(The Center Square) – The Florida Senate Tuesday adopted a bill creating a state gaming commission but legislation seeking to legalize fantasy sports gaming is dead for the year.
Sen. Travis Hutson, R-St. Augustine, announced Tuesday he was withdrawing Senate Bill 16A, the proposed Fantasy Sports Contest Amusement Act, from special session consideration and would reintroduce it in 2022.
SB 16A’s House companion, House Bill 9A, filed by Rep. Josie Tomkow, R-Plant City, is also dead, said Rep. Randy Fine, R-Palm Bay, who chairs the House Select Committee on Gaming.
The bills were withdrawn after DraftKings and FanDuel, the nation’s two largest fantasy sports companies who say 3 million Floridians already patronize their sites, said they oppose several provisions in the proposed law.

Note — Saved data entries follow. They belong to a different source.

Lemma layoutGraph_built (g : Graph V E) :
  built g →
  ∃ layout, layoutGraph sortBy g = Returns layout
    ∧ rankVertices g = Some (layoutRanks layout)
    ∧ ranksToLevels sortBy (layoutRanks layout) (getEdges g)
      = Returns (levelResult layout)
    ∧ nodePositions layout
      = positionNodes (levelNodes (levelResult layout)) (levels (levelResult layout))
    ∧ makeEdgePaths (V:=V) (edgeToLevelNodes (levelResult layout)) (nodePositions layout)
      = Returns (edgePaths layout).
Proof.
  intros Hbuilt.
  destruct (rankVertices_placeable g Hbuilt) as (ranks & Hranks & Hnd & _ & Hall).
  destruct (ranksToLevels_returns ranks (getEdges g) Hnd Hall) as [res Hres].
  destruct (makeEdgePaths_returns ranks (getEdges g) res Hnd Hres) as [paths Hpaths].
  exists (mkLayout ranks res (positionNodes (levelNodes res) (levels res)) paths).
  unfold layoutGraph. rewrite Hranks, Hres. cbn [mbind outcome_mbind outcome_bind].
  rewrite Hpaths. done.
Qed.
End pipeline.

(** ** Links between the nodes *)

Section link_facts.
Context {V E : Type} `{EqDecision V, EqDecision E, Edge V E}.
Implicit Types (ns : list (LevelNode V)) (rtl : list (Z * list nat))
  (s : LevelStore V) (ranks : list (V * Z)) (v2n : list (V * nat)).

Lemma linkedTo_push ns p c : linkedTo ns (pushChild p c (pushParent c p ns)) p c.
Proof.
  intros n. unfold pushChild, pushParent. rewrite !list_lookup_alter.
  destruct (decide (p = n)) as [->|Hp], (decide (c = n)) as [->|Hc];
    rewrite ?list_lookup_alter_eq, ?list_lookup_alter_ne by done;
    destruct (ns !! n) as [nd|] eqn:Hn; rewrite ?Hn; simpl;
    repeat case_decide; try done; try congruence; by destruct nd.
Qed.

Lemma linkedTo_virtual ns p :
  p < length ns →
  linkedTo (ns ++ [mkLevelNode [] [] None 0])
           (pushChild p (length ns) (ns ++ [mkLevelNode [p] [] None 0])) p (length ns).
Proof.
  intros Hp n. unfold pushChild. rewrite list_lookup_alter.
  destruct (decide (p = n)) as [->|Hpn].
  - rewrite !lookup_app_l by done. destruct (ns !! n) as [nd|]; simpl; [|done].
    rewrite decide_False by lia. rewrite decide_True by done. by destruct nd.
  - destruct (decide (n < length ns)) as [Hlt|Hge].
    + rewrite !lookup_app_l by done. destruct (ns !! n) as [nd|]; simpl; [|done].
      rewrite decide_False by lia. rewrite decide_False by done. by destruct nd.
    + rewrite !lookup_app_r by lia.
      destruct (n - length ns) as [|k] eqn:Hk; simpl; [|done].
      rewrite decide_True by lia. rewrite decide_False by done. done.
Qed.

Lemma linkedTo_length ns ns' p c : linkedTo ns ns' p c → length ns' = length ns.
Proof.
  intros Hl. apply Nat.le_antisymm.
  - destruct (decide (length ns' ≤ length ns)) as [|Hgt]; [done|].
    assert (is_Some (ns' !! length ns)) as [nd Hnd] by (apply lookup_lt_is_Some; lia).
    rewrite Hl in Hnd. rewrite (lookup_ge_None_2 ns (length ns)) in Hnd by lia. done.
  - destruct (decide (length ns ≤ length ns')) as [|Hgt]; [done|].
    assert (is_Some (ns !! length ns')) as [nd Hnd] by (apply lookup_lt_is_Some; lia).
    specialize (Hl (length ns')). rewrite Hnd in Hl. simpl in Hl.
    rewrite (lookup_ge_None_2 ns' (length ns')) in Hl by lia. done.
Qed.

Lemma linksOK_link ns ns' rtl p c r :
  linksOK (mkStore ns rtl) → linkedTo ns ns' p c →
  p < length ns → c < length ns → p ≠ c →
  inRow rtl r p → inRow rtl (r + 1) c →
  linksOK (mkStore ns' rtl).
Proof.
  intros (Hsym & Hch & Hpa) Hl Hp Hc Hpc Hrp Hrc. simpl in *.
  pose proof (linkedTo_length _ _ _ _ Hl) as Hlen.
  split_and!; simpl.
  - intros a b na nb. rewrite !Hl.
    destruct (ns !! a) as [na0|] eqn:Ha0; [|done].
    destruct (ns !! b) as [nb0|] eqn:Hb0; [|done]. simpl.
    intros [= <-] [= <-]. simpl. specialize (Hsym a b na0 nb0 Ha0 Hb0).
    destruct (decide (a = p)) as [->|Hap], (decide (b = c)) as [->|Hbc];
      rewrite ?elem_of_app, ?list_elem_of_singleton; naive_solver.
  - intros a na b. rewrite Hl. destruct (ns !! a) as [na0|] eqn:Ha0; [|done]. simpl.
    intros [= <-]. simpl. rewrite Hlen.
    destruct (decide (a = p)) as [->|Hap].
    + intros [Hb| ->%list_elem_of_singleton]%elem_of_app; [by eapply Hch|].
      split; [done|]. eauto.
    + intros Hb. by eapply Hch.
  - intros b nb a. rewrite Hl. destruct (ns !! b) as [nb0|] eqn:Hb0; [|done]. simpl.
    intros [= <-]. simpl. rewrite Hlen.
    destruct (decide (b = c)) as [->|Hbc].
    + intros [Ha| ->%list_elem_of_singleton]%elem_of_app; [by eapply Hpa|].
      split; [done|]. eauto.
    + intros Ha. by eapply Hpa.
Qed.

Lemma linksOK_app ns rtl rtl' nd :
  linksOK (mkStore ns rtl) → parents nd = [] → children nd = [] →
  (∀ r n, inRow rtl r n → inRow rtl' r n) →
  linksOK (mkStore (ns ++ [nd]) rtl').
Proof.
  intros (Hsym & Hch & Hpa) Hp0 Hc0 Hrows. simpl in *.
  assert (∀ n x, (ns ++ [nd]) !! n = Some x →
            ns !! n = Some x ∨ (n = length ns ∧ x = nd)) as Hlook.
  { intros n x Hx. destruct (decide (n < length ns)).
    - left. by rewrite lookup_app_l in Hx.
    - right. rewrite lookup_app_r in Hx by lia.
      destruct (n - length ns) as [|k] eqn:Hk; simpl in Hx; [|done].
      split; [lia|congruence]. }
  split_and!; simpl.
  - intros a b na nb [Ha|[-> ->]]%Hlook [Hb|[-> ->]]%Hlook.
    + by apply Hsym.
    + rewrite Hp0. split; [|by intros ?%elem_of_nil].
      intros Hin. destruct (Hch a na _ Ha Hin) as [? _]. lia.
    + rewrite Hc0. split; [by intros ?%elem_of_nil|].
      intros Hin. destruct (Hpa b nb _ Hb Hin) as [? _]. lia.
    + rewrite Hp0, Hc0. done.
  - intros a na b [Ha|[-> ->]]%Hlook Hb.
    + destruct (Hch a na b Ha Hb) as (? & r & ? & ?). rewrite length_app. simpl.
      split; [lia|]. eauto.
    + rewrite Hc0 in Hb. by apply elem_of_nil in Hb.
  - intros b nb a [Hb|[-> ->]]%Hlook Ha.
    + destruct (Hpa b nb a Hb Ha) as (? & r & ? & ?). rewrite length_app. simpl.
      split; [lia|]. eauto.
    + rewrite Hp0 in Ha. by apply elem_of_nil in Ha.
Qed.

Lemma linksOK_rows ns rtl rtl' :
  linksOK (mkStore ns rtl) → (∀ r n, inRow rtl r n → inRow rtl' r n) →
  linksOK (mkStore ns rtl').
Proof.
  intros (Hsym & Hch & Hpa) Hrows. split_and!; simpl in *; [done| |].
  - intros a na b Ha Hb. destruct (Hch a na b Ha Hb) as (? & r & ? & ?). eauto 10.
  - intros b nb a Hb Ha. destruct (Hpa b nb a Hb Ha) as (? & r & ? & ?). eauto 10.
Qed.
End link_facts.

Section degree_facts.
Context {V E : Type} `{EqDecision V, EqDecision E, Edge V E}.
Implicit Types (ns : list (LevelNode V)) (rtl : list (Z * list nat))
  (s : LevelStore V) (ranks : list (V * Z)) (v2n : list (V * nat)).

Lemma linkedTo_vertex ns ns' p c : linkedTo ns ns' p c → vertex <$> ns' = vertex <$> ns.
Proof.
  intros Hl. apply list_eq. intros n. rewrite !list_lookup_fmap, Hl.
  by destruct (ns !! n).
Qed.

Lemma degOK_open ns p :
  degOK None ns → (∀ nd, ns !! p = Some nd → vertex nd ≠ None) → degOK (Some p) ns.
Proof.
  intros Hdeg Hp n nd Hn Hv. destruct (Hdeg n nd Hn Hv) as [? Hc]. split; [done|].
  rewrite decide_False in Hc by done. rewrite decide_False; [done|].
  intros [= ->]. by eapply Hp.
Qed.

Lemma degOK_close ns ns' p c :
  degOK (Some p) ns → linkedTo ns ns' p c →
  (∀ nd, ns !! c = Some nd → vertex nd ≠ None) → degOK None ns'.
Proof.
  intros Hdeg Hl Hc n nd'. rewrite Hl.
  destruct (ns !! n) as [nd|] eqn:Hn; [|done]. simpl. intros [= <-]. simpl. intros Hv.
  destruct (Hdeg n nd Hn Hv) as [Hp Hch].
  rewrite (decide_False (P := n = c)) by (intros ->; by eapply Hc).
  split; [done|].
  destruct (decide (n = p)) as [->|Hnp].
  - rewrite decide_True in Hch by done. rewrite length_app. simpl. lia.
  - rewrite decide_False in Hch by congruence. done.
Qed.

Lemma degOK_virtual ns p :
  degOK (Some p) ns → p < length ns →
  degOK (Some (length ns)) (pushChild p (length ns) (ns ++ [mkLevelNode [p] [] None 0])).
Proof.
  intros Hdeg Hp n nd'. rewrite (linkedTo_virtual ns p Hp n).
  destruct (decide (n < length ns)) as [Hlt|Hge].
  - rewrite lookup_app_l by done. destruct (ns !! n) as [nd|] eqn:Hn; [|done]. simpl.
    intros [= <-]. simpl. intros Hv. destruct (Hdeg n nd Hn Hv) as [Hpa Hch].
    rewrite (decide_False (P := n = length ns)) by lia. split; [done|].
    rewrite (decide_False (P := Some (length ns) = Some n)) by (intros [=]; lia).
    destruct (decide (n = p)) as [->|Hnp].
    + rewrite decide_True in Hch by done. rewrite length_app. simpl. lia.
    + rewrite decide_False in Hch by congruence. done.
  - rewrite lookup_app_r by lia.
    destruct (n - length ns) as [|k] eqn:Hk; simpl; [|done].
    intros [= <-]. simpl. intros _. assert (n = length ns) as -> by lia.
    rewrite (decide_True (P := length ns = length ns)) by done.
    rewrite (decide_True (P := Some (length ns) = Some (length ns))) by done.
    rewrite decide_False by lia. done.
Qed.

Lemma realOK_ext v2n ns ns' k :
  realOK v2n ns → vertex <$> ns' = (vertex <$> ns) ++ replicate k None → realOK v2n ns'.
Proof.
  intros Hreal Hv n nd v Hn Hvn.
  assert ((vertex <$> ns') !! n = Some (Some v)) as Hlook.
  { by rewrite list_lookup_fmap, Hn; simpl; rewrite Hvn. }
  rewrite Hv in Hlook. apply lookup_app_Some in Hlook as [Hlook|[_ Hlook]].
  - rewrite list_lookup_fmap in Hlook.
    destruct (ns !! n) as [nd0|] eqn:Hn0; [|done]. simpl in Hlook.
    injection Hlook as Hv0. by eapply Hreal.
  - apply lookup_replicate in Hlook as [? _]. done.
Qed.

Lemma insertVirtualNodes_links count : ∀ rank parent acc s parent' acc' s',
  insertVirtualNodes count rank parent acc s = (parent', acc', s') →
  parent < length (nodes s) →
  linksOK s → degOK (Some parent) (nodes s) →
  inRow (rankToLevel s) (rank - 1) parent →
  linksOK s' ∧ degOK (Some parent') (nodes s')
  ∧ inRow (rankToLevel s') (rank + Z.of_nat count - 1) parent'
  ∧ parent' < length (nodes s')
  ∧ (parent' = parent ∨ length (nodes s) ≤ parent')
  ∧ vertex <$> nodes s' = (vertex <$> nodes s) ++ replicate count None.
Proof.
  induction count as [|count IH]; intros rank parent acc s parent' acc' s'; simpl.
  - intros [= <- <- <-] Hp Hlinks Hdeg Hrow. rewrite app_nil_r.
    split_and!; auto. by replace (rank + Z.of_nat 0 - 1)%Z with (rank - 1)%Z by lia.
  - intros Hrun Hp Hlinks Hdeg Hrow. destruct s as [ns rtl]. simpl in *.
    set (n0 := length ns) in *.
    set (ns1 := pushChild parent n0 (ns ++ [mkLevelNode [parent] [] None 0])) in *.
    set (rtl1 := pushToLevel rank n0 rtl) in *.
    assert (∀ r n, inRow rtl r n → inRow rtl1 r n) as Hrows.
    { intros r n Hr. apply inRow_pushToLevel. auto. }
    assert (inRow rtl1 rank n0) as Hn0 by (apply inRow_pushToLevel; auto).
    pose proof (linkedTo_virtual ns parent Hp) as Hl. fold n0 ns1 in Hl.
    assert (length ns1 = S (length ns)) as Hlen1.
    { rewrite (linkedTo_length _ _ _ _ Hl), length_app. simpl. lia. }
    apply IH in Hrun as (Hlinks' & Hdeg' & Hrow' & Hp' & Hor & Hvs); simpl.
    + simpl in *. split_and!; [done|done| |done| |].
      * by replace (rank + Z.of_nat (S count) - 1)%Z
          with (rank + 1 + Z.of_nat count - 1)%Z by lia.
      * right. destruct Hor as [->|?]; [unfold n0|]; lia.
      * rewrite Hvs, (linkedTo_vertex _ _ _ _ Hl), fmap_app. simpl.
        by rewrite <- app_assoc.
    + lia.
    + apply (linksOK_link (ns ++ [mkLevelNode [] [] None 0]) ns1 rtl1 parent n0
               (rank - 1)).
      * eapply linksOK_app; [exact Hlinks|done|done|done].
      * done.
      * rewrite length_app. simpl. lia.
      * rewrite length_app. simpl. unfold n0. lia.
      * unfold n0. lia.
      * auto.
      * by replace (rank - 1 + 1)%Z with rank by lia.
    + by apply degOK_virtual.
    + by replace (rank + 1 - 1)%Z with rank by lia.
Qed.
End degree_facts.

Under the bills, fantasy sports operators would pay the state an initial license fee of $1 million and an annual license renewal fee of $250,000. Tomkow’s House version requires companies also pay $1 per contest participant.

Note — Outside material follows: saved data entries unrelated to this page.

(** [query.offset(k)]: SQLite reads a negative OFFSET as zero. *)
Definition sql_offset {A} (k : Z) (rows : list A) : list A :=
  skipn (Z.to_nat k) rows.

(** [query.limit(n)]: SQLite reads a negative LIMIT as no limit. *)
Definition sql_limit {A} (n : Z) (rows : list A) : list A :=
  if n <? 0 then rows else firstn (Z.to_nat n) rows.

Inductive arithmetic_error : Type :=
| ZeroDivisionError.

(** The dict that [get_medicines] returns. *)
Record MedicinePage := {
  items : list Medicine;
  total : Z;
  pages : Z
}.

Section GetMedicines.

(** The two text columns of a medicine row that [get_medicines] searches and
    the [Medicine] record above does not carry. *)
Variable manufacturer : Medicine -> option string.
Variable active_ingredients : Medicine -> option string.

(** Lines 25-30: the [or_] of four [ilike] tests. *)
Definition search_filter (search : string) (m : Medicine) : bool :=
  ilike_null (brand_name m) (percent_wrap search)
  || ilike (generic_name m) (percent_wrap search)
  || ilike_null (manufacturer m) (percent_wrap search)
  || ilike_null (active_ingredients m) (percent_wrap search).

(** The query after the optional search filter. *)
Definition searched (db : Database) (search : string) : list Medicine :=
  match search with
  | EmptyString => query_Medicine db
  | String _ _ => filter (search_filter search) (query_Medicine db)
  end.

(** [math.ceil(total / per_page)] divides as floats; the quotient is taken
    exactly here, and dividing by 0 raises after both queries have run. *)
Definition get_medicines (db : Database) (page per_page : Z) (search : string)
  : outcome arithmetic_error MedicinePage :=
  let query := searched db search in
  let total := Z.of_nat (List.length query) in
  let offset := (page - 1) * per_page in
  let medicines := sql_limit per_page (sql_offset offset query) in
  if per_page =? 0 then Raises ZeroDivisionError
  else Returns {| items := medicines;
                  total := total;
                  pages := Qceiling (inject_Z total / inject_Z per_page) |}.

(** The items of one page, [[]] when the call raises. *)
Definition page_items (db : Database) (per_page : Z) (search : string) (page : Z)
  : list Medicine :=
  match get_medicines db page per_page search with
  | Returns r => items r
  | Raises _ => []
  end.

End GetMedicines.

Definition get_medicine_by_id (db : Database) (medicine_id : Z) : option Medicine :=
  first (filter (fun m => med_id m =? medicine_id) (query_Medicine db)).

DraftKings, FanDuel and other fantasy sports operators object to provisions limiting fantasy sports contests to the performance of seven individual athletes who play in at least five separate actual team events, and banning winning outcomes from college fantasy sports contests.
“It’s ironic that the other bills being offered on sports betting allow you to bet on college sports but this bill will not allow you to bet on fantasy sports on college sports,” Scott Ward, a lobbyist representing both companies, told the House Select Subcommittee on Authorized Gaming Activity Monday.
“Twenty-four states so far across the United States have passed fantasy sports regulation bills. Zero of those bills have this provision,” he added. “This provision would probably knock out 60% to 70% of the contests that are currently offered in the state of Florida.”
With the Seminoles backing down on their plans to offer casino-style gaming online and the demise of the ‘Fantasy Sports Contest Amusement Act,’ some of the more ambitious aims of the gaming special session have fallen to the wayside.
After two years of stalemate, Gov. Ron DeSantis and Seminole Tribal Council Chair Marcellus Osceola, Jr., signed a 75-page pact on April 23 that stipulates the Seminoles pay the state at least $2.5 billion over the 30-year deal’s first five years.
Under the pact, the tribe would be granted exclusive control of blackjack and craps at its seven casinos, as well as sports betting – a $2 billion market in Florida by 2025, according to 2019 projections by Morgan Stanley – on its properties and at non-tribal pari-mutuels via its new Hard Rock Digital platform.
That pact is encapsulated in SB 2A, which lawmakers are set to approve Wednesday when the scheduled three-day special session concludes.
On Tuesday, the Senate did advance one significant gaming-related bill, SB 4A, establishing the state’s first-ever gaming commission.
Under SB 4A, adopted in a 26-13 vote, the Florida Gaming Control Commission would operate within the Attorney General Office’s Department of Legal Affairs.
Members of the five-member commission would be appointed to four-year terms by the Governor and confirmed by the Senate. Each member would make $136,000 per year.
Hutson, who sponsored all nine Senate special session bills, amended SB 4A to lift a prohibition banning elected officials from serving on the commission for two years after leaving office.
Sens. Jeff Brandes, R-St. Petersburg, and Jason Pizzo, D-Miami, objected to the amendment, which was adopted.
Brandes called the amendment a “legislative retirement package,” asking, “Shouldn’t we at least have a little distance? Shouldn’t we have a little space between Sine Die and a job that could last for 12 years and get paid $140,000 a year?”